31 de octubre de 2006

Después de tener hecha toda la infografía del programa electoral que se emitirá el miércoles por la noche, los responsables de la televisión pública de Cataluña cayeron en la cuenta de que habían limitado los quesitos a los cinco partidos tradicionales. Hasta que el realizador, hombre precavido, pensó que había que incluir a Ciutadans y ordenó rehacer todo el montaje. Esta relativa anécdota metaforiza y descubre la vergonzosa moral práctica que ha caracterizado la actitud de la mayoría de periodistas catalanes respecto a Ciutadans. Ayer mismo, los responsables de La Nit al dia, el informativo nocturno de la televisión catalana que presenta Mònica Terribas, incluyeron a Ciutadans en el último rincón de un especial fin de campaña. Fue la última mención del bloque otros, que comprende al partido antitaurino. Por supuesto, ninguno de esos otros ha obligado a rehacer las infografías de la televisión pública catalana. Añadiendo una muesca más a su dotado historial de indecencias, el periodismo catalán (público o privado, igualmente impúdico) ha preferido ampararse en la caducada cuota parlamentaria (es decir, en un criterio político y retrospectivo) que en la realidad vigente. La realidad es: los miles y miles de ciudadanos que han acudido a los actos del partido desde el llamamiento de los quince promotores iniciales. La realidad es: las decenas de artículos dedicados a menospreciar y difamar la iniciativa, que multiplican exponencialmente el espacio dedicado a informar sobre ella. Nunca fue más cierto: chiens de garde. Ferozmente dedicados a la vigilancia de la sociedad, no sea que vaya a destruir sus infografías.

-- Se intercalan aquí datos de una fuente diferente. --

(* ===== verification/CString.v ===== *)
(** The C library's memory and string routines: src/libs/libc/src/string.c.

    A pointer is an address; a buffer is the bytes of [memory] from it on.  The
    loops bounded by a count recurse on the count; the loops that run to a
    terminator take a bound on the number of iterations and answer [None] when
    it is exceeded, which the theorems exclude for terminated strings. *)
From S2P Require Import Prelude.

(** [while (n--) *p++ = (unsigned char)c;] *)
Fixpoint memset_loop (n : nat) (p c : Z) (m : memory) : memory :=
  match n with
  | O => m
  | S n' => memset_loop n' (p + 1) c (st p (u8 c) m)
  end.
Definition memset (dst c n : Z) (m : memory) : memory := memset_loop (Z.to_nat n) dst c m.

(** [while (n--) *d++ = *s++;] *)
Fixpoint copy_up (n : nat) (d s : Z) (m : memory) : memory :=
  match n with
  | O => m
  | S n' => copy_up n' (d + 1) (s + 1) (st d (ld m s) m)
  end.
Definition memcpy (dst src n : Z) (m : memory) : memory := copy_up (Z.to_nat n) dst src m.

(** [while (n--) *--d = *--s;] *)
Fixpoint copy_down (n : nat) (d s : Z) (m : memory) : memory :=
  match n with
  | O => m
  | S n' => copy_down n' (d - 1) (s - 1) (st (d - 1) (ld m (s - 1)) m)
  end.

Definition memmove (dst src n : Z) (m : memory) : memory :=
  if dst <? src then copy_up (Z.to_nat n) dst src m
  else copy_down (Z.to_nat n) (dst + n) (src + n) m.

Fixpoint memcmp_loop (n : nat) (p q : Z) (m : memory) : Z :=
  match n with
  | O => 0
  | S n' => if negb (ld m p =? ld m q) then ld m p - ld m q
            else memcmp_loop n' (p + 1) (q + 1) m
  end.
Definition memcmp (a b n : Z) (m : memory) : Z := memcmp_loop (Z.to_nat n) a b m.

(** [while ( *s++) n++;] *)
Fixpoint strlen (fuel : nat) (s : Z) (m : memory) : option Z :=
  match fuel with
  | O => None
  | S k => if ld m s =? 0 then Some 0 else n ← strlen k (s + 1) m; Some (n + 1)
  end.

Fixpoint strcmp (fuel : nat) (a b : Z) (m : memory) : option Z :=
  match fuel with
  | O => None
  | S k => if negb (ld m a =? 0) && (ld m a =? ld m b)
           then strcmp k (a + 1) (b + 1) m
           else Some (ld m a - ld m b)
  end.

(** [while (n-- && *a && *a == *b) { a++; b++; }]: running out of [n] leaves
    [(size_t)-1] in it, which the next line tests. *)
Fixpoint strncmp_loop (n : nat) (a b : Z) (m : memory) : Z :=
  match n with
  | O => 0
  | S n' => if negb (ld m a =? 0) && (ld m a =? ld m b)
            then strncmp_loop n' (a + 1) (b + 1) m
            else ld m a - ld m b
  end.
Definition strncmp (a b n : Z) (m : memory) : Z := strncmp_loop (Z.to_nat n) a b m.

(** [while (( *d++ = *s++));] *)
Fixpoint strcpy (fuel : nat) (d s : Z) (m : memory) : option memory :=
  match fuel with
  | O => None
  | S k => let c := ld m s in
           let m := st d c m in
           if c =? 0 then Some m else strcpy k (d + 1) (s + 1) m
  end.

(** The two loops of [strncpy].  The first stops without counting the
    terminator it copied, so [n] and [d] reach the padding loop as they are. *)
Fixpoint strncpy_copy (n : nat) (d s : Z) (m : memory) : nat * Z * memory :=
  match n with
  | O => (O, d, m)
  | S n' => let c := ld m s in
            let m := st d c m in
            if c =? 0 then (n, d + 1, m) else strncpy_copy n' (d + 1) (s + 1) m
  end.
Definition strncpy (dst src n : Z) (m : memory) : memory :=
  let '(n, d, m) := strncpy_copy (Z.to_nat n) dst src m in
  memset_loop n d 0 m.

(** [while ( *d) d++;] *)
Fixpoint str_end (fuel : nat) (d : Z) (m : memory) : option Z :=
  match fuel with
  | O => None
  | S k => if ld m d =? 0 then Some d else str_end k (d + 1) m
  end.
Definition strcat (fuel : nat) (dst src : Z) (m : memory) : option memory :=
  d ← str_end fuel dst m; strcpy fuel d src m.

(** [0] is the null pointer. *)
Fixpoint strchr (fuel : nat) (s c : Z) (m : memory) : option Z :=
  match fuel with
  | O => None
  | S k => if ld m s =? 0 then Some (if c =? 0 then s else 0)
           else if ld m s =? u8 c then Some s
           else strchr k (s + 1) c m
  end.

(** ** Block copies *)

Lemma memset_loop_spec n p c m a :
  ld (memset_loop n p c m) a = if decide (p ≤ a < p + Z.of_nat n) then u8 c else ld m a.
Proof.
  revert p m. induction n as [|n IH]; intros p m; simpl.
  { by rewrite decide_False by lia. }
  rewrite IH, ld_st, wrap_wrap. repeat case_decide; try done; lia.
Qed.

Lemma memset_loop_ok n p c m : mem_ok m → mem_ok (memset_loop n p c m).
Proof. revert p m. induction n; simpl; auto. Qed.

Lemma memset_spec dst c n m a :
  0 ≤ n → ld (memset dst c n m) a = if decide (dst ≤ a < dst + n) then u8 c else ld m a.
Proof. intros. unfold memset. rewrite memset_loop_spec. by rewrite Z2Nat.id by lia. Qed.

Lemma copy_up_ok n d s m : mem_ok m → mem_ok (copy_up n d s m).
Proof. revert d s m. induction n; simpl; auto. Qed.

Lemma copy_up_frame n d s m a :
  a < d ∨ d + Z.of_nat n ≤ a → ld (copy_up n d s m) a = ld m a.
Proof.
  revert d s m. induction n as [|n IH]; intros d s m Ha; simpl; [done|].
  rewrite IH, ld_st_ne by lia. done.
Qed.

Lemma copy_up_spec n d s m a :
  mem_ok m → d ≤ s ∨ s + Z.of_nat n ≤ d →
  ld (copy_up n d s m) a =
    if decide (d ≤ a < d + Z.of_nat n) then ld m (s + (a - d)) else ld m a.
Proof.
  revert d s m. induction n as [|n IH]; intros d s m Hm Hov; simpl.
  { by rewrite decide_False by lia. }
  rewrite IH, !ld_st, u8_ld by (auto || lia).
  repeat case_decide; try lia; try done; f_equal; lia.
Qed.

Una periodista honrada: “En la crónica anterior sobre el mitin de Albert Rivera en Bellvitge se decía que Ciutadans no había sufrido ningún ataque durante su campaña electoral. El mitin reseñado se desarrolló con toda tranquilidad, pero en el celebrado en Sant Cugat del Vallès el pasado día 28, un grupo de jóvenes irrumpió con una pancarta en catalán en la que se decía: “Españolistas fuera de los países catalanes”.] Este párrafo de Soledad Gallego, de su crónica de hoy en El País, no aparece hasta ahora: 11.28.) en la versión digital del periódico.